Saran’s first cookbook, Indian Home Cooking (Clarkson Potter, 2004), focused on home-style Indian recipes, and his second, American Masala (Clarkson Potter, 2007), livened up American favorites with Indian flavors. In his third and newest book, with Raquel Pelzel and Charlie Burd, Masala Farm: Stories and Recipes from an Uncommon Life in the Country (Chronicle)—named after the 67-acre farm Saran and his partner, Charlie Burd, now own, live on, and care for in upstate New York—Saran “bares his heart and soul.”
Masala Farm chronicles the adventures of country life and features more than 80 farm to table recipes using Indian techniques and flavors. Saran includes food from all over, and India, he says, comes in unexpectedly. For Saran, “it’s all about the journey.” The recipes in this book took him on a journey to find the best from different people. “I go to grandmas to get recipes,” he says. “The biscuit recipe in Masala Farm comes from a grandmother in Florida, and they are the best biscuits I’ve ever tasted.” The book is a beautiful, delightful work, much, it seems, like the farm itself, which visitors describe as “magic.”
Born in New Delhi, Saran moved to the United States to study graphic design and fine arts. He always liked tactile work like embroidery, macramé, crochet, and needlepoint, but computer technology made it impossible for him to use his hands, so, as he puts it, “my hands found another calling”: cooking. Growing up in a privileged household with a cook and servants, Saran says, he ate very well, and there were always “people outside of the nuclear family being fed, every night, every breakfast, every dinner.”
In New York, Saran began cooking and entertaining for 12 to 100 people a night, when word got around “that an Indian kid was cooking some of the best food in New York City.” He began catering and was then offered the chance to open an Indian restaurant, which he did—the critically acclaimed Dévi in New York City. The same week the restaurant offer came in, Saran was accepted into Columbia University. He turned down studying for his Ph.D. in languages and religion, but did not give up teaching. “I am surrounded by education,” Saran says (he teaches cooking). “That’s what I love most—when I teach, I learn the most.”
He is the chairperson of the Culinary Institute of America’s Asian Studies Program and travels extensively promoting the flavors of India. It was Saran’s desire to educate that inspired him to write his cookbooks: “I am very interested in building intercultural bridges. For me, food builds the bridge to humanity.”
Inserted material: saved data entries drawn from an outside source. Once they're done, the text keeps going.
(* ===== verification/DockerConfig.v ===== *)
(** * The configuration of a container ([drone/runtime/docker/commands.rs])

    What a drone asks Docker to run for a spawn request: [DockerTypes] is the request
    ([common/src/types/mod.rs]), [Paths] the part of [std::path] that mounts use, and
    [DockerCommands] the translation. The configuration type of the Docker client library
    is represented by the fields that are set.

    The multiplication of a duration by a float is [std::time::Duration::mul_f64],
    written out on the standard library's exact model of IEEE doubles ([SpecFloat]). *)

From stdpp Require Import pretty.
From Stdlib Require Import SpecFloat.
From S2P Require Import Prelude Names Types.

(** ** Durations of the standard library, in nanoseconds *)

Module StdDuration.

Definition NANOS_PER_SEC : Z := 1000000000.
Definition as_secs (d : Z) : Z := d / NANOS_PER_SEC.
Definition subsec_nanos (d : Z) : Z := d mod NANOS_PER_SEC.
Definition as_micros (d : Z) : Z := d / 1000.
Definition from_millis (n : Z) : Z := n * 1000000.

Definition f64 := spec_float.
Definition prec : Z := 53.
Definition emax : Z := 1024.
Definition of_int (n : Z) : f64 := binary_normalize prec emax n 0 false.
Definition add : f64 → f64 → f64 := SFadd prec emax.
Definition mul : f64 → f64 → f64 := SFmul prec emax.
Definition div : f64 → f64 → f64 := SFdiv prec emax.

Definition as_secs_f64 (d : Z) : f64 :=
  add (of_int (as_secs d)) (div (of_int (subsec_nanos d)) (of_int NANOS_PER_SEC)).

(** The quotient rounded to nearest, ties to even. *)
Definition div_round (a b : Z) : Z :=
  let q := (a / b)%Z in
  let r := (2 * (a mod b))%Z in
  if (r <? b)%Z then q
  else if (b <? r)%Z then (q + 1)%Z
  else if Z.even q then q else (q + 1)%Z.

(** [from_secs_f64], which panics on a negative, infinite or too large number. *)
Definition from_secs_f64 (x : f64) : option Z :=
  let check n := if (n <? 2 ^ 64 * NANOS_PER_SEC)%Z then Some n else None in
  match x with
  | S754_zero _ => Some 0%Z
  | S754_finite false m e =>
      check (if (0 <=? e)%Z then Zpos m * 2 ^ e * NANOS_PER_SEC
             else div_round (Zpos m * NANOS_PER_SEC) (2 ^ (- e)))%Z
  | _ => None
  end.

Definition mul_f64 (d : Z) (x : f64) : option Z := from_secs_f64 (mul x (as_secs_f64 d)).

(** [as i64] of a wider integer. *)
Definition as_i64 (n : Z) : Z := (n + 2 ^ 63) mod 2 ^ 64 - 2 ^ 63.

End StdDuration.

(** ** The request *)

Module DockerTypes.

Inductive PullPolicy := IfNotPresent | Always | Never.
Definition PullPolicy_default : PullPolicy := IfNotPresent.

(** [DockerCpuPeriod] and [DockerCpuTimeLimit] are durations. *)
Definition DockerCpuPeriod_default : Z := StdDuration.from_millis 100.

Record ResourceLimits := {
  cpu_period : option Z;
  cpu_period_percent : option Z;
  cpu_time_limit : option Z;
  memory_limit_bytes : option Z;
  disk_limit_bytes : option Z
}.

Definition ResourceLimits_default : ResourceLimits := {|
  cpu_period := None; cpu_period_percent := None; cpu_time_limit := None;
  memory_limit_bytes := None; disk_limit_bytes := None |}.

(** The inner [None] is the panic of [mul_f64]. *)
Definition cpu_quota (l : ResourceLimits) : option (option Z) :=
  pc ← cpu_period_percent l;
  let cpu_period := default DockerCpuPeriod_default (cpu_period l) in
  Some (StdDuration.mul_f64 cpu_period
    (StdDuration.div (StdDuration.of_int pc) (StdDuration.of_int 100))).

Inductive DockerRegistryAuth := UsernamePassword (username password : string).

(** [DockerCredentials], as far as it is set. *)
Record DockerCredentials := { dc_username : option string; dc_password : option string }.

Definition credentials_from (a : DockerRegistryAuth) : DockerCredentials :=
  match a with
  | UsernamePassword username password =>
      {| dc_username := Some username; dc_password := Some password |}
  end.

Inductive Mount := MountBool (b : bool) | MountPath (path : string).

Record DockerExecutorConfig := {
  image : string;
  pull_policy : option PullPolicy;
  credentials : option DockerRegistryAuth;
  env : gmap string string;
  resource_limits : ResourceLimits;
  mount : option Mount;
  network_name : option string
}.

Definition from_image_with_defaults (image : string) : DockerExecutorConfig := {|
  image := image; pull_policy := None; env := ∅;
  resource_limits := ResourceLimits_default; credentials := None; mount := None;
  network_name := None |}.

End DockerTypes.

(** ** Paths ([std::path] on Unix) *)

Module Paths.

Definition slash : ascii := "/".

(** The pieces of a path between its slashes. *)
Fixpoint split_slash (p : string) : list string :=
  match p with
  | EmptyString => [""]
  | String a p =>
      if Ascii.eqb a slash then "" :: split_slash p
      else match split_slash p with
           | [] => [String a ""]
           | s :: ss => String a s :: ss
           end
  end.

Inductive Component := RootDir | CurDir | ParentDir | Normal (s : string).

Definition segment (first : bool) (s : string) : list Component :=
  if decide (s = "") then []
  else if decide (s = ".") then (if first then [CurDir] else [])
  else if decide (s = "..") then [ParentDir]
  else [Normal s].

Fixpoint segments (first : bool) (ss : list string) : list Component :=
  match ss with
  | [] => []
  | s :: ss => segment first s ++ segments false ss
  end.

Definition is_absolute (p : string) : bool :=
  match p with String a _ => Ascii.eqb a slash | EmptyString => false end.

(** [Path::components]: repeated slashes and inner dots are dropped. *)
Definition components (p : string) : list Component :=
  (if is_absolute p then [RootDir] else []) ++ segments true (split_slash p).

(** [Path::join]: an absolute path replaces the base. *)
Definition join (base p : string) : string :=
  if is_absolute p then p
  else if decide (base = "") then p
  else if ends_with "/" base then base +:+ p
  else base +:+ "/" +:+ p.

End Paths.

(** ** [commands.rs] *)

Module DockerCommands.
Import DockerTypes Paths.

Definition CONTAINER_PORT : string := "8080".
Definition PLANE_DATA_DIR : string := "/plane-data".
Definition PLANE_DOCKER_LABEL : string := "dev.plane.backend".
Definition PORT_KEY : string := CONTAINER_PORT +:+ "/tcp".

Definition create_labels : gmap string string := {[ PLANE_DOCKER_LABEL := "true" ]}.

Record PortBinding := { host_ip : option string; host_port : option string }.

Definition create_port_bindings : gmap string (option (list PortBinding)) :=
  {[ PORT_KEY := Some [{| host_ip := None; host_port := None |}] ]}.

Inductive ConfigError := InvalidMountPath (path : string) | KeyRequired.

(** Disallow absolute paths or paths with dots. *)
Definition validate_mount_path (path : string) : result ConfigError () :=
  if forallb (λ c, match c with Normal _ => true | _ => false end) (components path)
  then Ok () else Err (InvalidMountPath path).

Record Ulimit := { ul_name : string; ul_soft : Z; ul_hard : Z }.

Record HostConfig := {
  port_bindings : gmap string (option (list PortBinding));
  hc_runtime : option string;
  memory : option Z;
  log_config : option string;
  network_mode : option string;
  hc_cpu_period : option Z;
  hc_cpu_quota : option (option Z);
  ulimits : option (list Ulimit);
  storage_opt : option (gmap string string);
  binds : option (list string)
}.

Record Config := {
  cfg_image : string;
  labels : gmap string string;
  cfg_env : list string;
  exposed_ports : list string;
  host_config : HostConfig
}.

Definition insert_opt (k : string) (v : option string) (m : gmap string string)
  : gmap string string :=
  match v with Some v => <[k := v]> m | None => m end.

(** The variables of the backend's environment. *)
Definition environment (backend_id : option string) (user_env : gmap string string)
    (key : option Protocol.AcquiredKey) (static_token : option string) : gmap string string :=
  insert_opt "SESSION_BACKEND_STATIC_TOKEN" static_token
    (insert_opt "SESSION_BACKEND_KEY" ((λ k, Types.key_name (Protocol.ak_key k)) <$> key)
      (insert_opt "SESSION_BACKEND_FENCING_TOKEN" ((λ k, pretty (Protocol.ak_token k)) <$> key)
        (insert_opt "SESSION_BACKEND_ID" backend_id
          (<["PORT" := CONTAINER_PORT]> user_env)))).

(** [format!("{}={}", k, v)] *)
Definition env_entry (p : string * string) : string := p.1 +:+ "=" +:+ p.2.

Definition mount_path (base : string) (m : Mount) (key : option Protocol.AcquiredKey)
  : result ConfigError string :=
  match m with
  | MountBool _ =>
      match key with
      | Some k => Ok (join base (Types.key_name (Protocol.ak_key k)))
      | None => Err KeyRequired
      end
  | MountPath path => let? _ := validate_mount_path path in Ok (join base path)
  end.

Definition get_binds (mount_base : option string) (m : option Mount)
    (key : option Protocol.AcquiredKey) : result ConfigError (option (list string)) :=
  match mount_base, m with
  | _, None | _, Some (MountBool false) => Ok None
  | Some base, Some m =>
      let? path := mount_path base m key in Ok (Some [path +:+ ":" +:+ PLANE_DATA_DIR])
  | None, Some _ => Ok None
  end.

Definition get_ulimits (l : ResourceLimits) : option (list Ulimit) :=
  (λ limit,
     let secs := StdDuration.as_secs limit in
     if (secs <? 2 ^ 63)%Z then [{| ul_name := "cpu"; ul_soft := secs; ul_hard := secs |}]
     else []) <$> cpu_time_limit l.

Definition get_host_config (l : ResourceLimits) (runtime log network : option string)
    (binds : option (list string)) : HostConfig := {|
  port_bindings := create_port_bindings;
  hc_runtime := runtime;
  memory := memory_limit_bytes l;
  log_config := log;
  network_mode := network;
  hc_cpu_period := option_map (λ d, StdDuration.as_i64 (StdDuration.as_micros d)) (cpu_period l);
  hc_cpu_quota :=
    option_map (option_map (λ d, StdDuration.as_i64 (StdDuration.as_micros d))) (cpu_quota l);
  ulimits := get_ulimits l;
  storage_opt := option_map (λ lim : Z, {[ "size" := pretty lim ]}) (disk_limit_bytes l);
  binds := binds
|}.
At Masala Farm (masala means spice in Hindi), Saran and Burd raise goats, ducks, chickens, and geese, focusing on heritage breeds. “For Charlie and me, it wasn’t about making money. We wanted to have breeds and varieties of animals that the world had lost or forgotten,” Saran says. The money he makes in the other aspects of his life “go into the earth, into the animals.” Moving to a rural community from New York City was not without its setbacks: “local people had stereotypes of what New Yorkers were like, what gay men were like, what Indian people were like.” But Saran and Burd have learned by trial and error, by reading books, by observing and working with other farmers. Overall, Saran is thrilled by the connection the farm has built between people from such different cultures, religions, and ethnicities. As master baker and cookbook author Rose Levy Beranbaum says in her foreword, “Suvir and his partner, Charlie, have found the perfect setting for living their passionate pursuits... farming, entertaining friends and family, and fulfilling their spiritual convictions of community and responsibility to the environment.” At the farm, Saran says, there is a constant stream of people coming and going—chefs, family, friends and strangers—which is exactly how Saran wants it. “At the farm,” he says, “every night is a party.”